### Brief:
All entries are to be given again verbatim.

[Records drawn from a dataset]
Definition python_transpiler_write (str : StructNode) : text :=
  cat [
    "        prev_field = 0\n";
    each_i (sn_Fields str) (fun fieldIdx f =>
      let thriftFieldNum := Z.of_nat fieldIdx + 1 in
        match tn_Kind (fn_Type f) with
          | TypeInt32 | TypeInt64 =>
              cat [
                sprintf "        _delta = %d - prev_field\n" [GD thriftFieldNum];
                let ttype := 5 in
                let ttype := if bool_decide (tn_Kind (fn_Type f) = TypeInt64) then 6 else ttype in
                  cat [
                    sprintf "        if 0 < _delta <= 15: out.append((_delta << 4) | %d)\n" [GD ttype];
                    sprintf "        else: out.append(%d); _write_thrift_i16(out, %d)\n" [GD ttype; GD thriftFieldNum];
                    if bool_decide (tn_Kind (fn_Type f) = TypeInt32)
                      then sprintf "        _zz = (_f_%s << 1) ^ (_f_%s >> 31) if _f_%s < 0 else _f_%s << 1\n" [GS (fn_Name f); GS (fn_Name f); GS (fn_Name f); GS (fn_Name f)]
                      else sprintf "        _zz = (_f_%s << 1) ^ (_f_%s >> 63) if _f_%s < 0 else _f_%s << 1\n" [GS (fn_Name f); GS (fn_Name f); GS (fn_Name f); GS (fn_Name f)];
                    "        _write_thrift_varint(out, _zz)\n";
                    sprintf "        prev_field = %d\n" [GD thriftFieldNum]]]
          | TypeString | TypeBinary =>
              cat [
                sprintf "        if _f_%s is not None:\n" [GS (fn_Name f)];
                sprintf "            _delta = %d - prev_field\n" [GD thriftFieldNum];
                "            if 0 < _delta <= 15: out.append((_delta << 4) | 8)\n";
                sprintf "            else: out.append(8); _write_thrift_i16(out, %d)\n" [GD thriftFieldNum];
                if bool_decide (tn_Kind (fn_Type f) = TypeString)
                  then sprintf "            _enc = _f_%s.encode('utf-8')\n" [GS (fn_Name f)]
                  else sprintf "            _enc = _f_%s\n" [GS (fn_Name f)];
                "            _write_thrift_varint(out, len(_enc))\n";
                "            out.extend(_enc)\n";
                sprintf "            prev_field = %d\n" [GD thriftFieldNum]]
          | TypeBool =>
              cat [
                sprintf "        _delta = %d - prev_field\n" [GD thriftFieldNum];
                sprintf "        _ttype = 1 if _f_%s else 2\n" [GS (fn_Name f)];
                "        if 0 < _delta <= 15: out.append((_delta << 4) | _ttype)\n";
                sprintf "        else: out.append(_ttype); _write_thrift_i16(out, %d)\n" [GD thriftFieldNum];
                sprintf "        prev_field = %d\n" [GD thriftFieldNum]]
          | TypeDouble =>
              cat [
                sprintf "        _delta = %d - prev_field\n" [GD thriftFieldNum];
                "        if 0 < _delta <= 15: out.append((_delta << 4) | 7)\n";
                sprintf "        else: out.append(7); _write_thrift_i16(out, %d)\n" [GD thriftFieldNum];
                sprintf "        out.extend(_struct.pack('<d', _f_%s))\n" [GS (fn_Name f)];
                sprintf "        prev_field = %d\n" [GD thriftFieldNum]]
          | _ => ""
          end);
    "        out.append(0x00)  # Thrift STOP byte\n";
    "        return bytes(out)\n\n"].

### Task result:
Definition python_transpiler_write (str : StructNode) : text :=
  cat [
    "        prev_field = 0\n";
    each_i (sn_Fields str) (fun fieldIdx f =>
      let thriftFieldNum := Z.of_nat fieldIdx + 1 in
        match tn_Kind (fn_Type f) with
          | TypeInt32 | TypeInt64 =>
              cat [
                sprintf "        _delta = %d - prev_field\n" [GD thriftFieldNum];
                let ttype := 5 in
                let ttype := if bool_decide (tn_Kind (fn_Type f) = TypeInt64) then 6 else ttype in
                  cat [
                    sprintf "        if 0 < _delta <= 15: out.append((_delta << 4) | %d)\n" [GD ttype];
                    sprintf "        else: out.append(%d); _write_thrift_i16(out, %d)\n" [GD ttype; GD thriftFieldNum];
                    if bool_decide (tn_Kind (fn_Type f) = TypeInt32)
                      then sprintf "        _zz = (_f_%s << 1) ^ (_f_%s >> 31) if _f_%s < 0 else _f_%s << 1\n" [GS (fn_Name f); GS (fn_Name f); GS (fn_Name f); GS (fn_Name f)]
                      else sprintf "        _zz = (_f_%s << 1) ^ (_f_%s >> 63) if _f_%s < 0 else _f_%s << 1\n" [GS (fn_Name f); GS (fn_Name f); GS (fn_Name f); GS (fn_Name f)];
                    "        _write_thrift_varint(out, _zz)\n";
                    sprintf "        prev_field = %d\n" [GD thriftFieldNum]]]
          | TypeString | TypeBinary =>
              cat [
                sprintf "        if _f_%s is not None:\n" [GS (fn_Name f)];
                sprintf "            _delta = %d - prev_field\n" [GD thriftFieldNum];
                "            if 0 < _delta <= 15: out.append((_delta << 4) | 8)\n";
                sprintf "            else: out.append(8); _write_thrift_i16(out, %d)\n" [GD thriftFieldNum];
                if bool_decide (tn_Kind (fn_Type f) = TypeString)
                  then sprintf "            _enc = _f_%s.encode('utf-8')\n" [GS (fn_Name f)]
                  else sprintf "            _enc = _f_%s\n" [GS (fn_Name f)];
                "            _write_thrift_varint(out, len(_enc))\n";
                "            out.extend(_enc)\n";
                sprintf "            prev_field = %d\n" [GD thriftFieldNum]]
          | TypeBool =>
              cat [
                sprintf "        _delta = %d - prev_field\n" [GD thriftFieldNum];
                sprintf "        _ttype = 1 if _f_%s else 2\n" [GS (fn_Name f)];
                "        if 0 < _delta <= 15: out.append((_delta << 4) | _ttype)\n";
                sprintf "        else: out.append(_ttype); _write_thrift_i16(out, %d)\n" [GD thriftFieldNum];
                sprintf "        prev_field = %d\n" [GD thriftFieldNum]]
          | TypeDouble =>
              cat [
                sprintf "        _delta = %d - prev_field\n" [GD thriftFieldNum];
                "        if 0 < _delta <= 15: out.append((_delta << 4) | 7)\n";
                sprintf "        else: out.append(7); _write_thrift_i16(out, %d)\n" [GD thriftFieldNum];
                sprintf "        out.extend(_struct.pack('<d', _f_%s))\n" [GS (fn_Name f)];
                sprintf "        prev_field = %d\n" [GD thriftFieldNum]]
          | _ => ""
          end);
    "        out.append(0x00)  # Thrift STOP byte\n";
    "        return bytes(out)\n\n"].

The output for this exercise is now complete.